Tapi tetap saja, dengan sifat kakak pertama yang dingin, dan irit bicaranya minta ampun atau banyak bicara jika sedang menggerutu. Sampai kakak keduanya yang cerewet, Trouble Maker, dan jahilnya nggak ketulungan. Setidaknya dia bersyukur bisa hidup selama ini. Karena dia yakin dia harus mengendalikan kedua kakaknya.

Seperti kali ini, dia yang memang duduk didepan sesekali melirik kaca spion hanya untuk melihat kakak keduanya yang meringis kesakitan. Sekaligus tak pernah berhenti mengingatkan pengemudi Volvo mereka untuk tidak menginjak terlalu dalam. Apalagi ketika melihat tangan lelaki berdegradasi hitam merah itu mencengkram kemudi erat-erat. Bahkan tangannya yang pucat semakin memutih, hampir seperti tulang tanpa kulit. Stephen takut jika kemudi itu akan patah, atau bahkan hancur, karena tak kuat menahan beban cengkraman tangan kakaknya.

Kadang-kadang Stephen bertanya-tanya, bagaimana jika dia membiarkan Mike duduk di posisinya sekarang? Atau membiarkan dirinya mengendarai mobil sendiri? Oh jangan ... Stephen menggeleng kuat-kuat, itu bakal jadi hal yang buruk. Dengan perangai kakak pertamanya yang gila kecepatan, dan Mike yang disinyalir mengidap GPPH(Gangguan Pemusatan Perhatian dan Hiperaktifitas)? Dia tak yakin mereka akan selamat sampai tujuan.

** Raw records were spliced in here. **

(** The statements repeated for every top-level key:
    [key_position = json_has_key(ptr_response, _json_elements, num_elements, key);
     if(key_position != 0) { json_get_element_string(ptr_response,
       &_json_elements[key_position+1], _json_value_str, MAX_JSON_STR_LEN); ... }];
    the boolean is [key_position != 0]. *)
Definition get_value (b : uTLGBot) (ptr_response num_elements : Z) (key : list ascii)
    : result (bool * uTLGBot) :=
  key_position ← json_has_key (_buffer b) ptr_response (_json_elements b) num_elements
                   (cstr key);
  if decide (key_position <> 0) then
    t ← of_option (_json_elements b !! Z.to_nat (uint32 (key_position + 1)));
    v ← json_get_element_string (_buffer b) ptr_response t (_json_value_str b)
          MAX_JSON_STR_LEN;
    Ok (true, set_json_value_str b v)
  else Ok (false, b).

(** The statements repeated for every key of a nested object:
    [key_position = json_has_key(_json_value_str, _json_subelements,
       num_subelements, key);
     if(key_position != 0) { json_get_element_string(_json_value_str,
       &_json_subelements[key_position+1], _json_subvalue_str,
       MAX_JSON_SUBVAL_STR_LEN); ... }] *)
Definition get_subvalue (b : uTLGBot) (num_subelements : Z) (key : list ascii)
    : result (bool * uTLGBot) :=
  key_position ← json_has_key (_json_value_str b) 0 (_json_subelements b) num_subelements
                   (cstr key);
  if decide (key_position <> 0) then
    t ← of_option (_json_subelements b !! Z.to_nat (uint32 (key_position + 1)));
    v ← json_get_element_string (_json_value_str b) 0 t (_json_subvalue_str b)
          MAX_JSON_SUBVAL_STR_LEN;
    Ok (true, set_json_subvalue_str b v)
  else Ok (false, b).

(** A string sub-key saved with [strncpy(field, _json_subvalue_str, cap)]. *)
Definition copy_subvalue (b : uTLGBot) (num_subelements : Z) (key : list ascii)
    (field : uTLGBot -> obj) (cap : Z) (save : uTLGBot -> obj -> uTLGBot) : result uTLGBot :=
  '(found, b) ← get_subvalue b num_subelements key;
  if (found : bool) then
    v ← strncpy (field b) (_json_subvalue_str b) cap;
    Ok (save b v)
  else Ok b.

(** A boolean sub-key saved with [strcmp(_json_subvalue_str, "true") == 0]. *)
Definition flag_subvalue (b : uTLGBot) (num_subelements : Z) (key : list ascii)
    (save : uTLGBot -> bool -> uTLGBot) : result uTLGBot :=
  '(found, b) ← get_subvalue b num_subelements key;
  if (found : bool) then
    cmp ← strcmp (_json_subvalue_str b) 0 (cstr lit_true) 0;
    Ok (save b (bool_decide (cmp = 0)))
  else Ok b.

(** [getUpdates], lines 474-487: the key [update_id].  [sscanf] reads the C
    string in [_json_value_str], so an array left without terminator (a value
    of [MAX_JSON_STR_LEN] or more bytes) is read past its end. *)
Definition getUpdates_update_id (b : uTLGBot) (ptr_response num_elements : Z)
    : result uTLGBot :=
  (* Check and get value of key: update_id *)
  '(found, b) ← get_value b ptr_response num_elements (chars "update_id");
  if (found : bool) then
    value ← string_at (_json_value_str b) 0;
    let scanned := match sscanf_u64 value with
                   | Some v => uint64 v
                   | None => _last_received_msg b
                   end in
    (* Prepare variable to next update message request (offset) *)
    Ok (set_last_received_msg b (uint64 (scanned + 1)))
  else Ok b.

(** [getUpdates], lines 489-500: the key [message_id]. *)
Definition getUpdates_message_id (b : uTLGBot) (ptr_response num_elements : Z)
    : result uTLGBot :=
  '(found, b) ← get_value b ptr_response num_elements (chars "message_id");
  if (found : bool) then
    value ← string_at (_json_value_str b) 0;
    match sscanf_d64 value with
    | Some v => Ok (set_received_msg b (set_msg_message_id (received_msg b) (to_signed 64 v)))
    | None => Ok b
    end
  else Ok b.

(** [getUpdates], lines 502-512: the key [date]. *)
Definition getUpdates_date (b : uTLGBot) (ptr_response num_elements : Z) : result uTLGBot :=
  '(found, b) ← get_value b ptr_response num_elements (chars "date");
  if (found : bool) then
    value ← string_at (_json_value_str b) 0;
    match sscanf_u32 value with
    | Some v => Ok (set_received_msg b (set_msg_date (received_msg b) (uint32 v)))
    | None => Ok b
    end
  else Ok b.

(** [getUpdates], lines 514-524: the key [text]. *)
Definition getUpdates_text (b : uTLGBot) (ptr_response num_elements : Z) : result uTLGBot :=
  '(found, b) ← get_value b ptr_response num_elements (chars "text");
  if (found : bool) then
    text ← snprintf_s (msg_text (received_msg b)) MAX_TEXT_LENGTH (_json_value_str b);
    Ok (set_received_msg b (set_msg_text (received_msg b) text))
  else Ok b.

"Sepertinya kau masih kesakitan, Mike?" tanya Stephen memecah keheningan di dalam mobil mereka.

Merasa dipanggil, Mike menghadap ke depan. Menatap Stephen dan Jason—yang meliriknya—bergantian. Sebelum memajukan bibirnya, ngambek. "Diseret Jason tadi malam, dicekik, disetrum, jatuh dari tangga lantai dua," gerutunya. "Wow itu sangat tidak sakit, Stephen."

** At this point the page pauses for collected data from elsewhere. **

Lemma index_batch_attaches_vectors_witness :
  ∃ r w' requests,
    index_batch (notebook := Demo.notebook 2) (VDict <$> Demo.batch) Demo.indexed =
      (r, w') ∧
    since Demo.indexed w' =
      [session_run_call (title <$> Demo.batch); bulk_call requests] ∧
    length requests = length Demo.batch ∧
    (∀ i d, Demo.batch !! i = Some d →
       ∃ v,
         (Demo.embed <$> (title <$> Demo.batch)) !! i = Some v ∧
         requests !! i =
           Some (VDict (<["title_vector" := of_vector v]>
                          (<["_index" := VStr "posts"]>
                             (<["_op_type" := VStr "index"]> d))))) ∧
    (∀ embed,
       Demo.embed <$> (title <$> Demo.batch) =
         embed <$> (title <$> Demo.batch) →
       Forall (λ request, ∃ d, request = VDict d ∧
                 d !! "title_vector" = Some (of_vector (embed (title d))))
         requests) ∧
    (Forall plain Demo.batch →
       r = Ok () ∧
       ∃ docs,
         es w' !! "posts" =
           Some (EsIndex (mappings Demo.posts) (documents Demo.posts ++ docs)) ∧
         length docs = length Demo.batch ∧
         (∀ i d, Demo.batch !! i = Some d →
            ∃ v doc,
              (Demo.embed <$> (title <$> Demo.batch)) !! i = Some v ∧
              docs !! i = Some (next_id Demo.indexed + i, doc) ∧
              doc !! "title_vector" = Some (of_vector v) ∧
              doc !! "title" = d !! "title" ∧
              doc !! "body" = d !! "body") ∧
         (∀ embed,
            Demo.embed <$> (title <$> Demo.batch) =
              embed <$> (title <$> Demo.batch) →
            Forall (λ doc, doc.2 !! "title_vector" =
                           Some (of_vector (embed (title doc.2)))) docs)).
Proof.
  apply (index_batch_attaches_vectors (notebook := Demo.notebook 2)
           Demo.batch Demo.indexed Demo.posts
           (Demo.embed <$> (title <$> Demo.batch))).
  - repeat constructor; eexists; reflexivity.
  - reflexivity.
  - simpl. lia.
  - apply demo_posts.
Defined.

(** The batch of the witness is made of plain records. *)
Example batch_plain : Forall (plain (num := Z)) Demo.batch.
Proof.
  repeat (constructor; [apply record_plain; by repeat constructor|]).
  constructor.
Qed.

Lemma query_ranks_by_shifted_cosine_witness :
  ∃ w' hits rest,
    handle_query (scoring := Demo.scoring) (notebook := Demo.notebook 2)
      Demo.query Demo.indexed = (Ok (), w') ∧
    es w' = es Demo.indexed ∧
    since Demo.indexed w' =
      [session_run_call [VStr Demo.query];
       search_call "posts" 2 {["query_vector" := of_vector Demo.query_vector]};
       print_call EmptyString [];
       print_call "{} total hits."
         [VInt (Z.min 10000 (Z.of_nat (length (documents Demo.posts))))];
       print_call "embedding time: {:.2f} ms" [];
       print_call "search time: {:.2f} ms" []]
      ++ hit_log hits ∧
    length hits = 2 `min` length (documents Demo.posts) ∧
    hits ++ rest ≡ₚ
      scored (scoring := Demo.scoring) Demo.query_vector <$> documents Demo.posts ∧
    StronglySorted (before (scoring := Demo.scoring)) (hits ++ rest) ∧
    Forall (λ h, ∃ d v,
              (hit_id h, d) ∈ documents Demo.posts ∧
              d !! "title_vector" = Some (of_vector v) ∧
              hit_score h = (Demo.dot Demo.query_vector v + 1)%Z ∧
              hit_source h = filter (λ kv, kv.1 ∈ ["title"; "body"]) d)
      (hits ++ rest).
Proof.
  apply (query_ranks_by_shifted_cosine (scoring := Demo.scoring)
           (notebook := Demo.notebook 2) Demo.query Demo.indexed
           Demo.posts [Demo.query_vector] Demo.query_vector).
  - intros x y. simpl. rewrite !Z.leb_le. lia.
  - intros x y z. simpl. rewrite !Z.leb_le. lia.
  - apply demo_posts.
  - apply demo_posts_vectors.
  - reflexivity.
  - reflexivity.
Defined.
Lemma simulate_completes_witness :
  exists rows st',
    simulate PowBaseOne (1000 * 10 ^ 9) 20 (stateAt 0x1c0ffff0) = (rows, Ok st')
    /\ length rows = 20%nat
    /\ height st' = 1050881.
Proof.
  destruct (simulate_completes PowBaseOne (1000 * 10 ^ 9) 20 (stateAt 0x1c0ffff0))
    as [rows [st' [Hs [Hn [Hh _]]]]].
  - discriminate.
  - apply stateAt_window.
  - cbn [stateAt height]. discriminate.
  - cbn [stateAt height]. reflexivity.
  - cbn [stateAt totalSeconds]. split; [discriminate|reflexivity].
  - exists rows, st'. split; [exact Hs|]. split; [exact Hn|].
    rewrite Hh. reflexivity.
Defined.

(** X13.  The difficulty a pass leaves depends on the window and the
    height it started from only, not on the hash rate nor on the
    difficulty being priced: the header the pass appends, the only place
    those two go, is the last of the window, which the retargeting never
    reads.  They reach the difficulty one pass late. *)
Theorem retarget_ignores_appended_block
    (Pow : float -> float -> float) (hashRate1 hashRate2 : Z)
    (sta stb st1 st2 : SimState) :
  lastBlocks sta = lastBlocks stb -> height sta = height stb ->
  snd (simStep Pow hashRate1 sta) = Ok st1 ->
  snd (simStep Pow hashRate2 stb) = Ok st2 ->
  diff st1 = diff st2 /\ height st1 = height st2.
Proof.
  intros Hw Hh H1 H2.
  destruct (simStep_Ok Pow hashRate1 sta st1 H1)
    as [t1 [_ [h1 [tl1 [_ [_ [_ [_ [_ [Hh1 [_ [Hl1 [Hw1 Hc1]]]]]]]]]]]]].
  destruct (simStep_Ok Pow hashRate2 stb st2 H2)
    as [t2 [_ [h2 [tl2 [_ [_ [_ [_ [_ [Hh2 [_ [Hl2 [Hw2 Hc2]]]]]]]]]]]]].
  rewrite Hw, Hl2 in Hl1. injection Hl1 as _ <-.
  split; [|congruence].
  rewrite Hh1, Hh in Hc1. rewrite Hh2 in Hc2.
  rewrite Hw1 in Hc1. rewrite Hw2 in Hc2.
  match type of Hc1 with
  | calcDiffAdjustKGW _ (_ ++ [?a]) _ ?x = _ =>
      match type of Hc2 with
      | calcDiffAdjustKGW _ (_ ++ [?b]) _ _ = _ =>
          assert (Heq : calcDiffAdjustKGW Pow (tl2 ++ [a]) VertcoinParams x
                        = calcDiffAdjustKGW Pow (tl2 ++ [b]) VertcoinParams x)
      end
  end.
  { apply calcDiffAdjustKGW_agree. intros k Hk.
    apply index_ignores_last. lia. }
  rewrite Heq, Hc2 in Hc1. injection Hc1 as ->. reflexivity.
Qed.

Lemma retarget_ignores_appended_block_witness :
  exists st1 st2,
    snd (simStep PowBaseOne (1000 * 10 ^ 9) (stateAt 0x1c0ffff0)) = Ok st1
    /\ snd (simStep PowBaseOne (10 ^ 9) (stateAt 0x1b0404cb)) = Ok st2
    /\ diff st1 = diff st2.
Proof.
  destruct (simStep_total PowBaseOne (1000 * 10 ^ 9) (stateAt 0x1c0ffff0))
    as [st1 [H1 _]]; [discriminate|apply stateAt_window|].
  destruct (simStep_total PowBaseOne (10 ^ 9) (stateAt 0x1b0404cb))
    as [st2 [H2 _]]; [discriminate|apply stateAt_window|].
  exists st1, st2. split; [exact H1|]. split; [exact H2|].
  exact (proj1 (retarget_ignores_appended_block
                  PowBaseOne (1000 * 10 ^ 9) (10 ^ 9)
                  (stateAt 0x1c0ffff0) (stateAt 0x1b0404cb) st1 st2
                  eq_refl eq_refl H1 H2)).
Defined.

(** X14.  The summary line divides by the number of blocks simulated: a
    run of zero (or a negative number of) blocks prints no row and then
    panics on the division; a completed run of [numBlocks >= 1] blocks
    reports [numBlocks], the accumulated seconds and their truncated
    quotient. *)
Theorem simMain_summary
    (Pow : float -> float -> float) (hashRate numBlocks : Z) (st : SimState) :
  (numBlocks <= 0 ->
   simMain Pow hashRate numBlocks st = ([], Panic DivisionByZero))
  /\ (0 < numBlocks ->
      hashRate <> 0 ->
      maxBlocks + 2 <= Z.of_nat (length (lastBlocks st)) ->
      0 <= height st -> height st + numBlocks < 2 ^ 63 ->
      - 2 ^ 63 <= totalSeconds st < 2 ^ 63 ->
      exists rows,
        length rows = Z.to_nat numBlocks
        /\ simMain Pow hashRate numBlocks st
           = (rows,
              Ok (numBlocks,
                  int64 (totalSeconds st + sumTimes rows),
                  int64 (Z.quot (int64 (totalSeconds st + sumTimes rows))
                                numBlocks)))).
Proof.
  split.
  - intros Hn. unfold simMain, simSummary. cbv zeta.
    replace (Z.to_nat numBlocks) with 0%nat by lia.
    cbn [simulate]. rewrite Z.sub_diag. reflexivity.
  - intros Hn Hh Hlen Hlo Hhi Htot.
    destruct (simulate_run Pow hashRate (Z.to_nat numBlocks) st)
      as [rows [st' [Hs [Hl [Hh' [_ [_ Ht']]]]]]]; try assumption; try lia.
    exists rows. split; [exact Hl|].
    unfold simMain, simSummary. cbv zeta. rewrite Hs, Hh', Ht'.
    replace (height st + Z.of_nat (Z.to_nat numBlocks) - height st)
      with numBlocks by lia.
    rewrite (int64_small numBlocks) by lia.
    destruct (Z.eqb_spec numBlocks 0) as [E|_]; [lia|]. reflexivity.
Qed.

Lemma simMain_summary_witness :
  simMain PowBaseOne (1000 * 10 ^ 9) 0 (stateAt 0x1c0ffff0)
  = ([], Panic DivisionByZero)
  /\ exists rows summary,
       simMain PowBaseOne (1000 * 10 ^ 9) 20 (stateAt 0x1c0ffff0)
       = (rows, Ok summary)
       /\ fst (fst summary) = 20.
Proof.
  pose proof (simMain_summary PowBaseOne (1000 * 10 ^ 9) 0 (stateAt 0x1c0ffff0))
    as [H0 _].
  pose proof (simMain_summary PowBaseOne (1000 * 10 ^ 9) 20 (stateAt 0x1c0ffff0))
    as [_ H20].
  split; [apply H0; discriminate|].
  destruct H20 as [rows [_ Hm]].
  - reflexivity.
  - discriminate.
  - apply stateAt_window.
  - cbn [stateAt height]. discriminate.
  - cbn [stateAt height]. reflexivity.
  - cbn [stateAt totalSeconds]. split; [discriminate|reflexivity].
  - eexists rows, _. split; [exact Hm|]. reflexivity.
Defined.

(** ** The printed time and the whole program *)

Lemma bigInt64_range (x : Z) : - 2 ^ 63 <= bigInt64 x < 2 ^ 63.
Proof.
  unfold bigInt64. cbv zeta. destruct (x <? 0); apply int64_range.
Qed.

Lemma simStep_row_fields (Pow : float -> float -> float) (hashRate : Z)
    (st : SimState) (row : Row) :
  In row (fst (simStep Pow hashRate st)) ->
  - 2 ^ 63 <= rowTime row < 2 ^ 63
  /\ rowSeconds row = Z.rem (rowTime row) 60
  /\ rowMinutes row = Z.quot (int64 (rowTime row - rowSeconds row)) 60.
Proof.
  unfold simStep, timeToBlock. cbv zeta.
  destruct (bigDiv (CalcWork (diff st)) hashRate) as [q|e]; cbn [bind fst In].
  - intros [<-|[]]. cbn [rowTime rowSeconds rowMinutes].
    split; [apply bigInt64_range|]. split; reflexivity.
  - intros [].
Qed.

Lemma simulate_row_fields (Pow : float -> float -> float) (hashRate : Z)
    (n : nat) :
  forall (st : SimState) (row : Row),
    In row (fst (simulate Pow hashRate n st)) ->
    - 2 ^ 63 <= rowTime row < 2 ^ 63
    /\ rowSeconds row = Z.rem (rowTime row) 60
    /\ rowMinutes row = Z.quot (int64 (rowTime row - rowSeconds row)) 60.
Proof.
  induction n as [|n IH]; intros st row; [intros []|].
  cbn [simulate].
  pose proof (simStep_row_fields Pow hashRate st row) as Hstep.
  destruct (simStep Pow hashRate st) as [rows [st'|e]].
  - specialize (IH st' row).
    destruct (simulate Pow hashRate n st') as [rows' r]. cbn [fst] in *.
    intros Hin. apply in_app_or in Hin. destruct Hin as [Hin|Hin]; auto.
  - cbn [fst] in *. exact Hstep.
Qed.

Stephen mengangkat sebelah alisnya. Terkekeh geli ketika mengingat kejadian tadi pagi. Itu salah kakaknya sendiri. Meski sedikit banyak dia menyalahkan diri sendiri yang tidak bangun lebih pagi. Sebenarnya dia bangun seperti biasa. Seharusnya lebih pagi dari kedua kakaknya.

Ketika sinar matahari menerobos gorden kamarnya, dia membuka mata. Mengusap matanya pelan, sebagai kebiasaan ketika bangun dari tidurnya. Berdiri, dan membuka gorden kamar untuk membiarkan mentari yang minim cahaya karena tertutup awan masuk kekamarnya. Matahari itu tidak cukup kuat untuk menyakitinya. Hari ini seperti biasa hujan gerimis mengguyur kota, meski cahaya matahari masih bisa menerobos sela-sela awan. Stephen tersenyum kecil, semoga hari pertamanya akan berjalan baik.

Tapi ...

Sebuah debuman keras membuatnya berjengit. Sedikit panik mengingat debuman itu terlampau dekat. Takut bila vampil lain menyerang mereka lagi seperti sebelumnya. Namun, ia segera menghembuskan nafas lega, ketika suara Mike mengikuti selanjutnya. Karena dia sudah tahu dengan jelas, dari mana asal debuman yang setara dengan tabrakan antara truk, dan dinding.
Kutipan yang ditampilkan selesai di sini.